If you have any ACTUAL tips for how to not be a nightmare while public speaking, please share in the comments! I need all the help I can get!

Tuesday, May 13, 2014

Vegas, Babies?

Well, I made it, you guys. It took me over a week to recover, but I made it back from Las Vegas in one piece. It was FUN. I wish I had some crazy stories about craziness, but I don't. And even if I did, I think I'm contractually obligated to not share. You have no idea how rigid that "What happens in Vegas, stays in Vegas" statement is.

So now that my feet are back on firm, non-disgustingly-Vegas-y ground, I've had a chance to get back to real life. Oh, and did I mention that my sister-in-law had a baby while I was working on my second nerve-wrecked cocktail in the Denver airport during a layover to Vegas? Yup, I've got another baby to spoil stupid. If there was a giant shoe, I'd live in it with all my nieces and nephews. It's a brood y'all.

Which brings me to tonight's blog topic. Babies. There are a million of them growing in the bellies of my friends these days. Just about every girl I know is no fun anymore and can't slug back wine with me for the next however-many months.

It really makes a girl think.

I always thought that whole "All my friends are pregnant," phenomenon only happened in movies that star Kate Hudson or something. But no, it's a very real thing, and it's SUUUUPER STUPID because just about all my friends are now pregnant.

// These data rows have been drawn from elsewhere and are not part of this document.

(* ===== verification/NetAgentSpec.v ===== *)
(** * Runs of the agents

    What the dispatcher of the ghOSt library does with a message, and that an
    agent thread on top of it keeps the scheduler in the states that runs of
    [NetSchedulerReach.step] reach. *)
From S2P Require Import Prelude StateMonad Ghost CgroupWatcher NetTask NetScheduler NetSchedulerInv NetSchedulerOps.
From S2P Require Import NetSchedulerCallbacks NetSchedulerRound NetAgent NetSchedulerReach.
Open Scope Z_scope.

Section agents.
Context `{Topology, !CpuListLaws, !Kernel, !KernelLaws}.
Implicit Types (s : NetScheduler) (p : ptr) (t : NetTask) (c : Cpu).

(** The dispatcher allocates the task of a new thread; for another thread it
    records the sequence number of the message; then it calls the callback.  A
    message to no task is dropped. *)
Inductive delivers s : run_result NetScheduler unit → Prop :=
  | delivers_new p g garbage r runnable n :
      tasks_ s !! p = None → 0 <= r <= cputime (world_ s) g →
      delivers s (handle p (MSG_TASK_NEW r runnable n) (map_task p (new_task g garbage) s))
  | delivers_message p t m n :
      tasks_ s !! p = Some t → is_new m = false → honest s t m → (is_departed m = true → place_of t = Off) →
      delivers s (handle p m (map_task p (set_seqnum n t) s))
  | delivers_nothing : delivers s (Ok (tt, s)).

(** [w'] is the world some time after [w]. *)
Definition later (w w' : world) : Prop := ∀ g, cputime w g <= cputime w' g.

(** [Peek] and [Consume] are about the channel only; a message in the channel
    is delivered. *)
Class DispatcherLaws `{!Dispatcher} := {
  Peek_world s : ∃ msg w, Peek s = Ok (msg, set_world_ w s) ∧ later (world_ s) w;
  Consume_world msg s : ∃ w, Consume msg s = Ok (tt, set_world_ w s) ∧ later (world_ s) w;
  Dispatch_delivers msg s0 s : reachable s → Peek s0 = Ok (Some msg, s) → delivers s (DispatchMessage msg s);
}.

Context `{!Dispatcher, !DispatcherLaws}.

(** A callback aborted the process. *)
Definition refused : Prop :=
  ∃ s0 msg s e s', reachable s ∧ Peek s0 = Ok (Some msg, s) ∧ DispatchMessage msg s = Exit e s'.

(** What may come out of a run: a reachable state, the end of the process in a
    callback or because the kernel turned a request down, or the end of the fuel. *)
Definition goes_on {A} (o : run_result NetScheduler A) : Prop :=
  match o with Ok (_, s) => reachable s | Exit _ _ => refused ∨ unschedule_refused | Fault f => f = OutOfFuel end.

Lemma goes_on_bind {A B} (m : eff NetScheduler A) (k : A → eff NetScheduler B) s :
  goes_on (m s) → (∀ a s', m s = Ok (a, s') → reachable s' → goes_on (k a s')) → goes_on ((m ≫= k) s).
Proof. unfold mbind, eff_bind. destruct (m s) as [[a s']| |]; eauto. Qed.

Lemma goes_on_call {R} (e : event R) s : reachable s → goes_on (call e s).
Proof.
  intros Hs. destruct (call e s) as [[r s']| |] eqn:Hc; cbn; [by eapply reachable_step, step_call|..];
    unfold call in Hc; by destruct (ask e (world_of s)).
Qed.

Lemma goes_on_world {A} (m : eff NetScheduler A) a w s :
  reachable s → m s = Ok (a, set_world_ w s) → later (world_ s) w → goes_on (m s).
Proof. intros Hs -> Hw. by eapply reachable_step, step_world. Qed.

Lemma reachable_advance s p t n : reachable s → tasks_ s !! p = Some t → reachable (map_task p (set_seqnum n t) s).
Proof. intros Hs Hp. by eapply reachable_step, step_advance. Qed.

(** A message that is delivered leads to a reachable state or ends the process. *)
Lemma delivers_goes_on s o : reachable s → delivers s o → match o with Ok (_, s') => reachable s' | Exit _ _ => True | Fault _ => False end.
Proof.
  intros Hs Hd. pose proof (reachable_holds_inv _ Hs) as Hi. destruct Hd as [p g garbage r b n Hp Hr|p t m n Hp Hnew Hhon Hdep|]; [| |done].
  - pose proof (TaskNew_spec True p g garbage r b n s Hi Hp Hr (λ _ _, I)) as Hwp. unfold wp in Hwp. cbn [handle] in *.
    destruct (TaskNew _ _ _ _ _) as [[[] s']| |] eqn:Hrun; [|done..]. eapply reachable_step; [exact Hs|]. by eapply step_new.
  - pose proof (reachable_advance s p t n Hs Hp) as Hs1. pose proof (reachable_holds_inv _ Hs1) as Hi1.
    assert (tasks_ (map_task p (set_seqnum n t) s) !! p = Some (set_seqnum n t)) as Hp1 by apply lookup_insert_eq.
    pose proof (handle_spec True p _ m _ Hi1 Hp1 Hnew Hhon Hdep (or_introl I)) as Hwp. unfold wp in Hwp.
    destruct (handle _ _ _) as [[[] s']| |] eqn:Hrun; [|done..]. eapply reachable_step; [exact Hs1|].
    by apply (step_message _ p (set_seqnum n t) m).
Qed.

Lemma drain_goes_on fuel s : reachable s → goes_on (drain fuel s).
Proof.
  revert s. induction fuel as [|fuel IH]; intros s Hs; cbn [drain]; [done|].
  apply goes_on_bind.
  { destruct (Peek_world s) as (msg & w & Hpeek & Hw). by eapply goes_on_world. }
  intros [msg|] s1 Hpeek Hs1; [|done]. apply goes_on_bind.
  - pose proof (delivers_goes_on _ _ Hs1 (Dispatch_delivers msg s s1 Hs1 Hpeek)) as Hd. unfold goes_on.
    destruct (DispatchMessage msg s1) as [[]| |] eqn:Hrun; [done| |done]. left. do 5 eexists. eauto.
  - intros [] s2 _ Hs2. apply goes_on_bind; [|intros [] s3 _ Hs3; by apply IH].
    destruct (Consume_world msg s2) as (w & Hc & Hw). by eapply goes_on_world.
Qed.

Lemma GlobalSchedule_goes_on s : reachable s → goes_on (GlobalSchedule s).
Proof.
  intros Hs. destruct (wp_total _ _ _ (GlobalSchedule_spec False s (reachable_holds_inv _ Hs))) as ([] & s' & Hrun & _).
  rewrite Hrun. by eapply reachable_step, step_schedule.
Qed.

Lemma PickNextGlobalCPU_goes_on s : reachable s → goes_on (PickNextGlobalCPU s).
Proof.
  intros Hs. pose proof (PickNextGlobalCPU_spec unschedule_refused s (reachable_holds_inv _ Hs) id) as Hwp. unfold wp in Hwp.
  destruct (PickNextGlobalCPU s) as [[[] s']| |] eqn:Hrun; cbn; [by eapply reachable_step, step_global|by right|done].
Qed.

Lemma agent_iteration_goes_on fuel c s : reachable s → goes_on (agent_iteration fuel c s).
Proof.
  intros Hs. unfold agent_iteration. apply goes_on_bind; [by apply goes_on_call|]. intros b s1 _ Hs1.
  apply goes_on_bind; [done|]. intros global s2 _ Hs2. destruct (negb _); [by apply goes_on_call|].
  apply goes_on_bind; [by apply goes_on_call|]. intros [] s3 _ Hs3; [by apply PickNextGlobalCPU_goes_on|].
  apply goes_on_bind; [by apply drain_goes_on|]. intros [] s4 _ Hs4. by apply GlobalSchedule_goes_on.
Qed.

Lemma agent_loop_goes_on fuel msgs c s : reachable s → goes_on (agent_loop fuel msgs c s).
Proof.
  revert s. induction fuel as [|fuel IH]; intros s Hs; cbn [agent_loop]; [done|].
  apply goes_on_bind; [by apply goes_on_call|]. intros [] s1 _ Hs1; [done|].
  apply goes_on_bind; [by apply agent_iteration_goes_on|]. intros [] s2 _ Hs2. by apply IH.
Qed.

Lemma AgentThread_goes_on fuel msgs c s : reachable s → goes_on (AgentThread fuel msgs c s).
Proof.
  intros Hs. unfold AgentThread. apply goes_on_bind; [by apply goes_on_call|]. intros [] s1 _ Hs1.
  apply goes_on_bind; [by apply goes_on_call|]. intros [] s2 _ Hs2. by apply agent_loop_goes_on.
Qed.

(** The agent of another CPU than the global one only yields. *)
Lemma satellite_yields fuel c s :
  c ≠ global_cpuid_ s → ∃ w, agent_iteration fuel c s = Ok (tt, set_world_ w s).
Proof.
  intros Hc. unfold agent_iteration. destruct (ask (AgentBarrier c) (world_ s)) as [b w1] eqn:Hb.
  erewrite eff_bind_Ok by (unfold call; cbn; by rewrite Hb). erewrite eff_bind_Ok by done. cbn [with_world calls_scheduler].
  change (global_cpuid_ (set_world_ w1 s)) with (global_cpuid_ s). rewrite bool_decide_eq_false_2 by done.
  unfold call. cbn. destruct (ask (LocalYield c b) w1) as [[] w2]. eauto.
Qed.

(** ** Construction and destruction *)

(** The global agent's CPU is the configured one, a CPU of the enclave. *)
Lemma configured_global globalcpu ghost_cpus enforce config globalcpu' hist garbage w :
  ParseNetConfig globalcpu ghost_cpus enforce = Some (config, globalcpu') →
  ∃ s, new_full_agent config hist garbage w = Some s ∧ cpus_ s = ghost_cpus ∧ enforce_affinity_mask_ s = enforce ∧
    Z.of_nat (global_cpuid_ s) = globalcpu' ∧ IsSet ghost_cpus (global_cpuid_ s) = true ∧
    (globalcpu = -1 → head (Cpus ghost_cpus) = Some (global_cpuid_ s)) ∧ (0 <= globalcpu → globalcpu' = globalcpu) ∧
    global_cpuid_ s = config_global_cpu config.
Proof.
  unfold ParseNetConfig, new_full_agent, new_scheduler. destruct (1 <? _); cbn [negb]; [|done].
  destruct (Z.ltb_spec globalcpu 0) as [Hneg|Hpos].
  - destruct (Z.eqb_spec globalcpu (-1)) as [->|]; [|done].
    destruct (head (Cpus ghost_cpus)) as [c|] eqn:Hh; cbn; [|done]. rewrite Nat2Z.id.
    destruct (IsSet ghost_cpus c) eqn:Hset; [|done]. intros [= <- <-]. cbn. rewrite Hset. cbn. eexists. split_and!; done.
  - cbn. destruct (IsSet ghost_cpus (Z.to_nat globalcpu)) eqn:Hset; [|done]. intros [= <- <-]. cbn. rewrite Hset. cbn.
    eexists. split_and!; try done; cbn; lia.
Qed.

Lemma swap_front_perm (l : list Cpu) d it :
  l !! d = Some it → match l with front :: _ => <[0%nat := it]> (<[d := front]> l) ≡ₚ l | [] => True end.
Proof.
  destruct l as [|front rest]; [done|]. destruct d as [|d]; cbn; intros Hd; [by injection Hd as ->|].
  change (it :: <[d:=front]> rest ≡ₚ front :: rest). rewrite <-(take_drop_middle rest d it Hd) at 2. rewrite insert_take_drop by (by eapply lookup_lt_Some).
  by rewrite <-!Permutation_middle, Permutation_swap.
Qed.

(** The destructor terminates every agent once, the global one first. *)
Lemma destroy_agents_order agents s :
  run_queue_ s = [] → run_queue_low_priority_ s = [] → global_cpuid_ s ∈ agents →
  ∃ order, destroy_agents agents s = Ok (order, s) ∧ order ≡ₚ agents ∧ head order = Some (global_cpuid_ s).
Proof.
  intros Hq Hl Hin.
  assert (bring_to_front (global_cpuid_ s) agents ≡ₚ agents ∧
          head (bring_to_front (global_cpuid_ s) agents) = Some (global_cpuid_ s)) as [Hp Hh].
  { unfold bring_to_front. case_bool_decide as Hf; [done|].
    destruct (list_find _ agents) as [[d it]|] eqn:Hfind.
    - apply list_find_Some in Hfind as (Hd & -> & _). pose proof (swap_front_perm _ _ _ Hd) as Hp.
      destruct agents as [|front rest]; [done|]. split; [done|]. by destruct d.
    - exfalso. rewrite list_find_None, Forall_forall in Hfind. by apply (Hfind _ Hin). }
  eexists. split; [|split; [exact Hp|exact Hh]].
  assert (ValidatePreExitState s = Ok (tt, s)) as Hval.
  { unfold ValidatePreExitState. erewrite eff_bind_Ok by done. by rewrite Hq, Hl. }
  unfold destroy_agents. erewrite eff_bind_Ok by exact Hval. erewrite eff_bind_Ok by done.
  rewrite Hh, bool_decide_eq_true_2 by done. done.
Qed.

End agents.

Listen, I know. I'm no spring chicken. I'm 100 years old, and by all medical accounts, I'm probably nothing more than a vessel for dying eggs and dashed dreams. And to be honest, I've always been quiet on this subject. I don't like to talk about reproduction plans. Primarily, it's Gross. Ew. Secondly, it's no one else's business. But if there's one thing I like, it's forcing people to take part in my business.

See, this whole baby thing has not been on my list of To Do's yet. I still feel like I'm 22 years old and having kids has always been a distant priority behind finishing this glass of wine, getting a haircut and learning how to talk to grownups without using the phrase "Baller!!!"

Then, what? I move to Rochester and people are like, "Well, Pharon's in transition. Let's rub it in her face and make the Ultimate Settling Down move!" Rude, you guys! RUDE! I like JUST got married. Geo still has Thank You cards to write, for crying out loud.

Yeah, it's a big deal. But part of me feels like I'm being bullied into even THINKING about this because I don't want to be late to this weird baby party people seem to be so crazy about. And if there's one thing I know, it's that being late to a party is almost (ALMOST) worse than being the first to show up. So of course, my social butterfly instinct kicks in and I'm halfway to shoving a pillow up my shirt and proclaiming "I'm here, you guys!! I'm also at this party!! Where's the bar?!" But that would probably give me away...

Anyway, it's been on my mind lately, and not by choice. I can't help but resent my friends for making such a big move without even TALKING to me about it. It's like if all your friends went out and got a face tattoo of a robot without telling you. It's not like you want to run out and GET a robot face tattoo, but you can't help but wonder why everyone else has one and what it means that you are not booking an appointment with a tattoo artist.

However, if there's one thing that Vegas has taught me, it's that essentially, no one has to do anything they don't want to do. In fact, everyone can to do whatever they want, whenever they want; they just have to find the right place. Which means I just need to get a whole new group of friends.

Thursday, May 1, 2014

Vegas

Hi. I'm in Las Vegas. It's fun. I'm scared that it's TOO fun. I'll keep you all posted.